Amazon Web Services is recovered from "high error rates" and outages due to disruption to its S3 simple storage service used by nearly 150,000 websites, including Netflix, Airbnb and Slack, as well as a little site you may have heard of called Light Reading.
During the outage, the Internet panicked and the world ended.
"Due to the #AWS outage and it's impact to Snapchat & other popular apps, millions of millennials just looked up for the first time in years," quipped Peter Ghosh, self-described "IT infrastructure advisor, dreamer & trainee standup comedian."
Showing there is some justice in the universe, Amazon Web Services Inc. 's own status dashboard was among the sites struck by the outage, as the icons used on the control panel are stored in AWS, and they showed up as green when they should have been red. "The dashboard not changing color is related to S3 issue. See the banner at the top of the dashboard for updates," Amazon said.
The lesson for business: Don't put all your eggs in one basket, or all your business workloads in one cloud, says Cloud Foundry CTO Chip Childers. "Today's S3 crash will inevitably cost businesses millions of dollars. This is why all businesses need a multi-cloud strategy so they can adapt immediately when, inevitably, one of their cloud vendors experiences a failure. It's not Amazon's fault, it's inevitable," he said in an email statement.
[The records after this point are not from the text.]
(* ===== verification/AcpiRegion.v ===== *)
(** * ACPICA: operation regions and the default address space handlers

    libs/acpica/source/components: events/evregion.c (the dispatch of an access),
    events/evrgnini.c (setting up a region), executer/exregion.c (the default
    handlers) and the two functions of executer/exutils.c that enter and leave
    the interpreter.

    The functions of the OS layer, and the accesses of the machine to memory,
    are a record of operations on a state [K] of the host; the kernel's own are
    in AcpiRegionKernel.v.  Handlers that are not ACPICA's own, and the set-up of
    PCI regions, which searches the namespace, are arguments too.
    AcpiRegionSpec.v has the theorems. *)

From stdpp Require Import base numbers list gmap fin_maps.
From S2P Require Import Prelude UtList AcpiUtil AcpiBits AcpiField AcpiOwner AcpiPorts.

Abbreviation ACPI_REGION_ACTIVATE := 0 (only parsing).
Abbreviation ACPI_REGION_DEACTIVATE := 1 (only parsing).
Abbreviation ACPI_DEFAULT_PAGE_SIZE := 4096 (only parsing).
Abbreviation ACPI_ADDR_HANDLER_DEFAULT_INSTALLED := 1 (only parsing).
Abbreviation ACPI_MTX_INTERPRETER := 0 (only parsing).
Abbreviation sizeof_ACPI_MEM_SPACE_CONTEXT := 20 (only parsing).

Record ACPI_MEM_SPACE_CONTEXT := MemSpaceContext {
  m_Length : Z;
  m_Address : Z;
  MappedPhysicalAddress : Z;
  MappedLogicalAddress : Z;
  MappedLength : Z
}.
Definition set_mapping (physical logical len : Z) (m : ACPI_MEM_SPACE_CONTEXT) : ACPI_MEM_SPACE_CONTEXT :=
  MemSpaceContext (m_Length m) (m_Address m) physical logical len.

Record ACPI_CONNECTION_INFO := ConnectionInfo { c_Connection : Z; c_Length : Z; c_AccessLength : Z }.

(** The contexts of regions and handlers, the globals of ACPICA, and the host. *)
Record world (K : Type) := World {
  contexts : gmap Z ACPI_MEM_SPACE_CONTEXT;
  connections : gmap Z ACPI_CONNECTION_INFO;
  acpi_globals : globals;
  host : K
}.
Arguments World {K}.
Arguments contexts {K}.
Arguments connections {K}.
Arguments acpi_globals {K}.
Arguments host {K}.

(** The OS layer of a host, with the accesses of the machine to a number of bytes
    of memory, and two settings of ACPICA. *)
Record os_layer (K : Type) := OsLayer {
  os_MapMemory : Z → Z → M K Z;
  os_UnmapMemory : Z → Z → M K unit;
  os_Allocate : Z → M K Z;
  os_Free : Z → M K unit;
  get_mem : Z → Z → M K Z;
  set_mem : Z → Z → Z → M K unit;
  os_ReadPort : Z → Z → M K (ACPI_STATUS * Z);
  os_WritePort : Z → Z → Z → M K ACPI_STATUS;
  os_ReadPciConfiguration : Z → Z → Z → Z → M K (ACPI_STATUS * Z);
  os_WritePciConfiguration : Z → Z → Z → Z → M K ACPI_STATUS;
  gbl_OsiData : Z;
  gbl_TruncateIoAddresses : bool
}.
Arguments OsLayer {K}.
Arguments os_MapMemory {K}.
Arguments os_UnmapMemory {K}.
Arguments os_Allocate {K}.
Arguments os_Free {K}.
Arguments get_mem {K}.
Arguments set_mem {K}.
Arguments os_ReadPort {K}.
Arguments os_WritePort {K}.
Arguments os_ReadPciConfiguration {K}.
Arguments os_WritePciConfiguration {K}.
Arguments gbl_OsiData {K}.
Arguments gbl_TruncateIoAddresses {K}.

(** Handlers and set-up functions of drivers, and that of PCI regions. *)
Record drivers (K : Type) := Drivers {
  user_handler : Z → Z → Z → Z → Z → Z → Z → M (acpi_state (world K)) (ACPI_STATUS * Z);
  user_setup : Z → Z → Z → Z → Z → M (acpi_state (world K)) (ACPI_STATUS * Z);
  pci_setup : Z → Z → Z → Z → M (acpi_state (world K)) (ACPI_STATUS * Z)
}.
Arguments Drivers {K}.
Arguments user_handler {K}.
Arguments user_setup {K}.
Arguments pci_setup {K}.

Section Regions.
Context {K : Type} (os : os_layer K) (drv : drivers K).
Abbreviation S := (acpi_state (world K)).
(** What a local variable holds before it is assigned. *)
Variable unassigned : Z.

Definition on_host {A} (m : M K A) : M S A :=
  zoom (λ s, host (outside s)) (λ k s, IState (objects s) (World (contexts (outside s)) (connections (outside s)) (acpi_globals (outside s)) k)) m.
Definition on_contexts {A} (m : M (gmap Z ACPI_MEM_SPACE_CONTEXT) A) : M S A :=
  zoom (λ s, contexts (outside s)) (λ c s, IState (objects s) (World c (connections (outside s)) (acpi_globals (outside s)) (host (outside s)))) m.
Definition on_connections {A} (m : M (gmap Z ACPI_CONNECTION_INFO) A) : M S A :=
  zoom (λ s, connections (outside s)) (λ c s, IState (objects s) (World (contexts (outside s)) c (acpi_globals (outside s)) (host (outside s)))) m.
Definition on_globals {A} (m : M globals A) : M S A :=
  zoom (λ s, acpi_globals (outside s)) (λ g s, IState (objects s) (World (contexts (outside s)) (connections (outside s)) g (host (outside s)))) m.

(** A failure of the mutex is only reported. *)
Definition AcpiExEnterInterpreter : M S unit := on_globals (AcpiUtAcquireMutex ACPI_MTX_INTERPRETER);; mret tt.
Definition AcpiExExitInterpreter : M S unit := on_globals (AcpiUtReleaseMutex ACPI_MTX_INTERPRETER);; mret tt.

(** ** The default handlers *)

(** The number of bytes of a width. *)
Definition memory_width (BitWidth : Z) : option Z :=
  if BitWidth =? 8 then Some 1
  else if BitWidth =? 16 then Some 2
  else if BitWidth =? 32 then Some 4
  else if BitWidth =? 64 then Some 8
  else None.

(** From an address to the end of the region, but not beyond the page. *)
Definition map_length (MemInfo : ACPI_MEM_SPACE_CONTEXT) (Address : Z) : Z :=
  let MapLength := u32 (u32 (m_Address MemInfo + m_Length MemInfo) - Address) in
  let PageBoundaryMapLength := u32 (ACPI_ROUND_UP Address ACPI_DEFAULT_PAGE_SIZE - Address) in
  let PageBoundaryMapLength := if PageBoundaryMapLength =? 0 then ACPI_DEFAULT_PAGE_SIZE else PageBoundaryMapLength in
  if PageBoundaryMapLength <? MapLength then PageBoundaryMapLength else MapLength.

(** The cached mapping is replaced if the request does not fit into it. *)
Definition map_request (RegionContext Address Length : Z) : M S ACPI_STATUS :=
  MemInfo ← on_contexts (load RegionContext);
  if (Address <? MappedPhysicalAddress MemInfo) || (MappedPhysicalAddress MemInfo + MappedLength MemInfo <? Address + Length) then
    (if negb (MappedLength MemInfo =? 0) then on_host (os_UnmapMemory os (MappedLogicalAddress MemInfo) (MappedLength MemInfo)) else mret tt);;
    let MapLength := map_length MemInfo Address in
    logical ← on_host (os_MapMemory os Address MapLength);
    if logical =? 0 then
      on_contexts (update RegionContext (λ m, set_mapping (MappedPhysicalAddress m) 0 0 m));;
      mret AE_NO_MEMORY
    else
      on_contexts (update RegionContext (set_mapping Address logical MapLength));;
      mret AE_OK
  else mret AE_OK.

(** A handler returns a status and the value that [*Value] has afterwards. *)
Definition AcpiExSystemMemorySpaceHandler (Function Address BitWidth Value HandlerContext RegionContext : Z) : M S (ACPI_STATUS * Z) :=
  match memory_width BitWidth with
  | None => mret (AE_AML_OPERAND_VALUE, Value)
  | Some Length =>
      Status ← map_request RegionContext Address Length;
      if negb (ok Status) then mret (Status, Value)
      else
        MemInfo ← on_contexts (load RegionContext);
        let LogicalAddrPtr := u32 (MappedLogicalAddress MemInfo + (Address - MappedPhysicalAddress MemInfo)) in
        if Function =? ACPI_READ then v ← on_host (get_mem os LogicalAddrPtr Length); mret (AE_OK, v)
        else if Function =? ACPI_WRITE then on_host (set_mem os LogicalAddrPtr Length Value);; mret (AE_OK, Value)
        else mret (AE_BAD_PARAMETER, Value)
  end.

Definition AcpiExSystemIoSpaceHandler (Function Address BitWidth Value HandlerContext RegionContext : Z) : M S (ACPI_STATUS * Z) :=
  if Function =? ACPI_READ then
    on_host (AcpiHwReadPort (os_ReadPort os) (gbl_OsiData os) (gbl_TruncateIoAddresses os) Address unassigned BitWidth)
  else if Function =? ACPI_WRITE then
    Status ← on_host (AcpiHwWritePort (os_WritePort os) (gbl_OsiData os) (gbl_TruncateIoAddresses os) Address (u32 Value) BitWidth);
    mret (Status, Value)
  else mret (AE_BAD_PARAMETER, Value).

Definition AcpiExPciConfigSpaceHandler (Function Address BitWidth Value HandlerContext RegionContext : Z) : M S (ACPI_STATUS * Z) :=
  let PciId := RegionContext in
  let PciRegister := u16 Address in
  if Function =? ACPI_READ then on_host (os_ReadPciConfiguration os PciId PciRegister 0 BitWidth)
  else if Function =? ACPI_WRITE then
    Status ← on_host (os_WritePciConfiguration os PciId PciRegister Value BitWidth);
    mret (Status, Value)
  else mret (AE_BAD_PARAMETER, Value).

Definition AcpiExCmosSpaceHandler (Function Address BitWidth Value HandlerContext RegionContext : Z) : M S (ACPI_STATUS * Z) :=
  mret (AE_OK, Value).
Definition AcpiExPciBarSpaceHandler (Function Address BitWidth Value HandlerContext RegionContext : Z) : M S (ACPI_STATUS * Z) :=
  mret (AE_OK, Value).

(** [memcpy] between the low bytes of the value and the memory. *)
Definition AcpiExDataTableSpaceHandler (Function Address BitWidth Value HandlerContext RegionContext : Z) : M S (ACPI_STATUS * Z) :=
  let n := ACPI_DIV_8 BitWidth in
  if Function =? ACPI_READ then
    v ← on_host (get_mem os Address n);
    mret (AE_OK, le (splice 0 (bytes_of (Z.to_nat n) v) (bytes_of 8 Value)))
  else if Function =? ACPI_WRITE then on_host (set_mem os Address n Value);; mret (AE_OK, Value)
  else mret (AE_BAD_PARAMETER, Value).

Definition call_space_handler (h : handler_function) : Z → Z → Z → Z → Z → Z → M S (ACPI_STATUS * Z) :=
  match h with
  | AcpiExSystemMemorySpace => AcpiExSystemMemorySpaceHandler
  | AcpiExSystemIoSpace => AcpiExSystemIoSpaceHandler
  | AcpiExPciConfigSpace => AcpiExPciConfigSpaceHandler
  | AcpiExCmosSpace => AcpiExCmosSpaceHandler
  | AcpiExPciBarSpace => AcpiExPciBarSpaceHandler
  | AcpiExDataTableSpace => AcpiExDataTableSpaceHandler
  | UserHandler p => user_handler drv p
  end.

(** ** Setting up a region: the status, and the context of the region *)

Definition AcpiEvSystemMemoryRegionSetup (Handle Function HandlerContext RegionContext : Z) : M S (ACPI_STATUS * Z) :=
  if Function =? ACPI_REGION_DEACTIVATE then
    if negb (RegionContext =? 0) then
      m ← on_contexts (load RegionContext);
      (if negb (MappedLength m =? 0) then on_host (os_UnmapMemory os (MappedLogicalAddress m) (MappedLength m)) else mret tt);;
      on_host (os_Free os RegionContext);;
      on_contexts (λ c, Ret tt (delete RegionContext c));;
      mret (AE_OK, 0)
    else mret (AE_OK, RegionContext)
  else
    LocalRegionContext ← on_host (os_Allocate os sizeof_ACPI_MEM_SPACE_CONTEXT);
    if LocalRegionContext =? 0 then mret (AE_NO_MEMORY, RegionContext)
    else
      r ← get_region Handle;
      on_contexts (λ c, Ret tt (<[LocalRegionContext := MemSpaceContext (r_Length r) (r_Address r) 0 0 0]> c));;
      mret (AE_OK, LocalRegionContext).

Definition AcpiEvIoSpaceRegionSetup (Handle Function HandlerContext RegionContext : Z) : M S (ACPI_STATUS * Z) :=
  mret (AE_OK, if Function =? ACPI_REGION_DEACTIVATE then 0 else HandlerContext).
Definition AcpiEvPciBarRegionSetup (Handle Function HandlerContext RegionContext : Z) : M S (ACPI_STATUS * Z) := mret (AE_OK, RegionContext).
Definition AcpiEvCmosRegionSetup (Handle Function HandlerContext RegionContext : Z) : M S (ACPI_STATUS * Z) := mret (AE_OK, RegionContext).
Definition AcpiEvDefaultRegionSetup (Handle Function HandlerContext RegionContext : Z) : M S (ACPI_STATUS * Z) :=
  mret (AE_OK, if Function =? ACPI_REGION_DEACTIVATE then 0 else HandlerContext).

Definition call_setup (f : setup_function) : Z → Z → Z → Z → M S (ACPI_STATUS * Z) :=
  match f with
  | AcpiEvSystemMemoryRegion => AcpiEvSystemMemoryRegionSetup
  | AcpiEvIoSpaceRegion => AcpiEvIoSpaceRegionSetup
  | AcpiEvPciConfigRegion => pci_setup drv
  | AcpiEvCmosRegion => AcpiEvCmosRegionSetup
  | AcpiEvPciBarRegion => AcpiEvPciBarRegionSetup
  | AcpiEvDefaultRegion => AcpiEvDefaultRegionSetup
  | UserSetup p => user_setup drv p
  end.

(** The part of AcpiEvInstallSpaceHandler that chooses the functions for
    [ACPI_DEFAULT_HANDLER]. *)
Definition default_handler (SpaceId : Z) : option addr_handler :=
  let handler h setup := Some (AddrHandler ACPI_ADDR_HANDLER_DEFAULT_INSTALLED h 0 (Some setup)) in
  if SpaceId =? 0 (* SYSTEM_MEMORY *) then handler AcpiExSystemMemorySpace AcpiEvSystemMemoryRegion
  else if SpaceId =? 1 (* SYSTEM_IO *) then handler AcpiExSystemIoSpace AcpiEvIoSpaceRegion
  else if SpaceId =? 2 (* PCI_CONFIG *) then handler AcpiExPciConfigSpace AcpiEvPciConfigRegion
  else if SpaceId =? 5 (* CMOS *) then handler AcpiExCmosSpace AcpiEvCmosRegion
  else if SpaceId =? 6 (* PCI_BAR_TARGET *) then handler AcpiExPciBarSpace AcpiEvPciBarRegion
  else if SpaceId =? ACPI_ADR_SPACE_DATA_TABLE then handler AcpiExDataTableSpace AcpiEvDefaultRegion
  else None.

(** ** The dispatch *)

(** 0 is the null pointer. *)
Definition AcpiNsGetSecondaryObject (ObjDesc : Z) : M S Z :=
  if ObjDesc =? 0 then mret 0
  else
    o ← on_objects (load ObjDesc);
    match o with
    | OData => mret 0
    | ORegion r =>
        if NextObject r =? 0 then mret 0
        else
          n ← on_objects (load (NextObject r));
          mret (match n with OData => 0 | _ => NextObject r end)
    | _ => fault
    end.

Definition get_handler (p : Z) : M S addr_handler :=
  o ← on_objects (load p);
  match o with OAddressSpace h => mret h | _ => fault end.
Definition get_context (p : Z) : M S Z :=
  o ← on_objects (load p);
  match o with OExtra c => mret c | _ => fault end.

Definition set_complete (o : operand) : operand :=
  match o with
  | ORegion r => ORegion (Region (r_DATA_VALID r) true (NextObject r) (SpaceId r) (r_Handler r) (r_Address r) (r_Length r))
  | _ => o
  end.

(** A region that was never used is set up. *)
Definition setup_dispatch (RegionObj RegionObj2 : Z) (h : addr_handler) : M S ACPI_STATUS :=
  r ← get_region RegionObj;
  if negb (r_SETUP_COMPLETE r) then
    match h_Setup h with
    | None => mret AE_NOT_EXIST
    | Some RegionSetup =>
        AcpiExExitInterpreter;;
        '(Status, RegionContext) ← call_setup RegionSetup RegionObj ACPI_REGION_ACTIVATE (h_Context h) 0;
        AcpiExEnterInterpreter;;
        if negb (ok Status) then mret Status
        else
          r ← get_region RegionObj;
          if negb (r_SETUP_COMPLETE r) then
            on_objects (update RegionObj set_complete);;
            c ← get_context RegionObj2;
            (if c =? 0 then on_objects (update RegionObj2 (λ _, OExtra RegionContext)) else mret tt);;
            mret AE_OK
          else mret AE_OK
    end
  else mret AE_OK.

Definition AcpiEvAddressSpaceDispatch (RegionObj FieldObj Function RegionOffset BitWidth Value : Z) : M S (ACPI_STATUS * Z) :=
  RegionObj2 ← AcpiNsGetSecondaryObject RegionObj;
  if RegionObj2 =? 0 then mret (AE_NOT_EXIST, Value)
  else
    r ← get_region RegionObj;
    if r_Handler r =? 0 then mret (AE_NOT_EXIST, Value)
    else
      h ← get_handler (r_Handler r);
      let Context := h_Context h in
      Status ← setup_dispatch RegionObj RegionObj2 h;
      if negb (ok Status) then mret (Status, Value)
      else
        r ← get_region RegionObj;
        let Address := u32 (r_Address r + RegionOffset) in
        let connection f := on_connections (update Context (λ _, ConnectionInfo (ResourceBuffer f) (ResourceLength f) (AccessLength f))) in
        (if (SpaceId r =? ACPI_ADR_SPACE_GSBUS) && negb (Context =? 0) && negb (FieldObj =? 0) then f ← get_field FieldObj; connection f else mret tt);;
        '(Address, BitWidth) ←
          (if (SpaceId r =? ACPI_ADR_SPACE_GPIO) && negb (Context =? 0) && negb (FieldObj =? 0) then
             f ← get_field FieldObj; connection f;; mret (PinNumberIndex f, BitLength f)
           else mret (Address, BitWidth));
        let default := negb (Z.land (HandlerFlags h) ACPI_ADDR_HANDLER_DEFAULT_INSTALLED =? 0) in
        (if default then mret tt else AcpiExExitInterpreter);;
        RegionContext ← get_context RegionObj2;
        result ← call_space_handler (h_Handler h) Function Address BitWidth Value Context RegionContext;
        (if default then mret tt else AcpiExEnterInterpreter);;
        mret result.
End Regions.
The AWS outage is Amazon.com Inc. (Nasdaq: AMZN)'s cash cow coughing. Amazon reported net sales for AWS of $3.5 billion for the quarter ending December 31, up a beefy 47% year-over-year, with annual sales of $12.2 billion, up 55% year-over-year, the company said in its quarterly earnings early this month. (See AWS Growth Slows, But Amazon's Still Killing It in Cloud.)
But the stock market shrugged off the outage. Amazon stock traded at $845.04 after hours Tuesday, down 0.13% after hours and 0.42 during the day.
Amazon accounts for 40% of global public cloud market, according to a report from Synergy Research Group. (See AWS Maintains Its Public Cloud Dominance. )
Some 148,000 websites use S3, according to a report from SimilarTech.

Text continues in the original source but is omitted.